HOW TO COMPLETE THIS TASK: Could you please return each line of the data that has the word "eauto"?

Collected data entries:
☆ ☆ ☆ ☆

(** X6: the cache is keyed by the instance id of the node. Every key the
    call looks up, every instance id it sends to EC2 and the key under which
    [stringKeyFunc] files every [Info] it stores are the instance id parsed
    from the node's provider id; and an [Info] resolved through EC2 carries
    that instance id. *)
Theorem X6_cache_key_is_instance_id {S} `{!Store S}
    (i : nodeIdentifier) (node : Node) (w w' : world S) (r : outcome Info) :
  IdentifyNode i node w = (r, w') →
  ∃ evs,
    trace w' = trace w ++ evs ∧
    (∀ key, EvGetByKey key ∈ evs → parseProviderID node = Ok key) ∧
    (∀ ids, EvDescribeInstances {| ec2.InstanceIds := ids |} ∈ evs →
            ∃ id, parseProviderID node = Ok id ∧ ids = [id]) ∧
    (∀ obj, EvAdd obj ∈ evs →
            r = Ok obj ∧
            ∃ id, parseProviderID node = Ok id ∧
                  stringKeyFunc obj = (id, None)) ∧
    (∀ obj, r = Ok obj → filter isCloudCall evs ≠ [] →
            parseProviderID node = Ok (InstanceID obj)).
Proof.
  intros Hrun.
  destruct (IdentifyNode_events _ _ _ _ _ Hrun) as (evs0 & Ht0 & Hr0).
  destruct (IdentifyNode_shape _ _ _ _ _ Hrun)
    as (reads & calls & writes & Ht & Hreads & Hcalls & Hwrites).
  exists (reads ++ calls ++ writes). split; [done|].
  assert (∀ ev, ev ∈ reads ++ calls ++ writes →
                ev ∈ reads ∨ ev ∈ calls ∨ ev ∈ writes) as Hsplit.
  { intros ev. rewrite !elem_of_app. tauto. }
  assert (∀ ev, ev ∈ reads → ∃ id err, parseProviderID node = Ok id ∧
                                       ev ∈ lookupEvents id err) as Hin_reads.
  { intros ev Hev. destruct Hreads as [->|(id & err & ? & _ & ->)].
    - by apply elem_of_nil in Hev.
    - eauto. }
  assert (∀ ev, ev ∈ calls →
                ∃ id, parseProviderID node = Ok id ∧
                      ev = EvDescribeInstances {| ec2.InstanceIds := [id] |})
    as Hin_calls.
  { intros ev Hev. destruct Hcalls as [->|(id & ? & ->)].
    - by apply elem_of_nil in Hev.
    - apply list_elem_of_singleton in Hev. eauto. }
  assert (∀ ev, ev ∈ writes →
                ∃ id inst err,
                  parseProviderID node = Ok id ∧
                  r = Ok {| InstanceID := id; Labels := deriveLabels inst |} ∧
                  ev ∈ addEvents
                         {| InstanceID := id; Labels := deriveLabels inst |}
                         err) as Hin_writes.
  { intros ev Hev.
    destruct Hwrites as [->|(id & inst & err & ? & ? & _ & _ & ->)].
    - by apply elem_of_nil in Hev.
    - eauto 10. }
  pose proof lookupEvents_elem as Hlookup.
  pose proof addEvents_elem as Hadd.
  split_and!.
  - intros key [Hev|[Hev|Hev]]%Hsplit.
    + destruct (Hin_reads _ Hev) as (id & err & ? & [?|[? ?]]%Hlookup);
        congruence.
    + destruct (Hin_calls _ Hev) as (? & _ & ?). done.
    + destruct (Hin_writes _ Hev) as (? & ? & ? & _ & _ & [?|[? ?]]%Hadd);
        done.
  - intros ids [Hev|[Hev|Hev]]%Hsplit.
    + destruct (Hin_reads _ Hev) as (id & err & ? & [?|[? ?]]%Hlookup); done.
    + destruct (Hin_calls _ Hev) as (id & ? & [= ->]). eauto.
    + destruct (Hin_writes _ Hev) as (? & ? & ? & _ & _ & [?|[? ?]]%Hadd);
        done.
  - intros obj [Hev|[Hev|Hev]]%Hsplit.
    + destruct (Hin_reads _ Hev) as (id & err & ? & [?|[? ?]]%Hlookup); done.
    + destruct (Hin_calls _ Hev) as (? & _ & ?). done.
    + destruct (Hin_writes _ Hev)
        as (id & inst & err & ? & -> & [[= ->]|[? ?]]%Hadd); [|done].
      split; [done|]. by exists id.
  - intros obj -> Hcalled.
    destruct (parseProviderID node) as [id|e|] eqn:Hparse.
    + revert Hrun. rewrite (IdentifyNode_parse_Ok _ _ _ _ Hparse).
      destruct (cacheLookup i id w) as [r1 w1] eqn:Hlookup1.
      destruct (cacheLookup_inv _ _ _ _ _ Hlookup1)
        as (_ & evs1 & Ht1 & _ & Hnocall1).
      destruct r1 as [[info|]|e|]; [| |done..].
      * intros [= -> <-]. rewrite Ht1 in Ht.
        apply (inj (app (trace w))) in Ht. rewrite <- Ht in Hcalled. done.
      * intros Hec2.
        destruct (identifyFromEC2_cases i id w1)
          as [(e & He & _)|(inst & _ & _ & Hok)]; [congruence|].
        rewrite Hok in Hec2. cbn zeta in Hec2.
        destruct (cacheEnabled i); by injection Hec2 as <- _.
    + by rewrite (IdentifyNode_parse_Err _ _ _ _ Hparse) in Hrun.
    + by destruct (parse_no_panic node).
Qed.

☆ ☆ ☆ ☆

YOUR RESPONSE:
    - eauto. }
    - apply list_elem_of_singleton in Hev. eauto. }
    - eauto 10. }
    + destruct (Hin_calls _ Hev) as (id & ? & [= ->]). eauto.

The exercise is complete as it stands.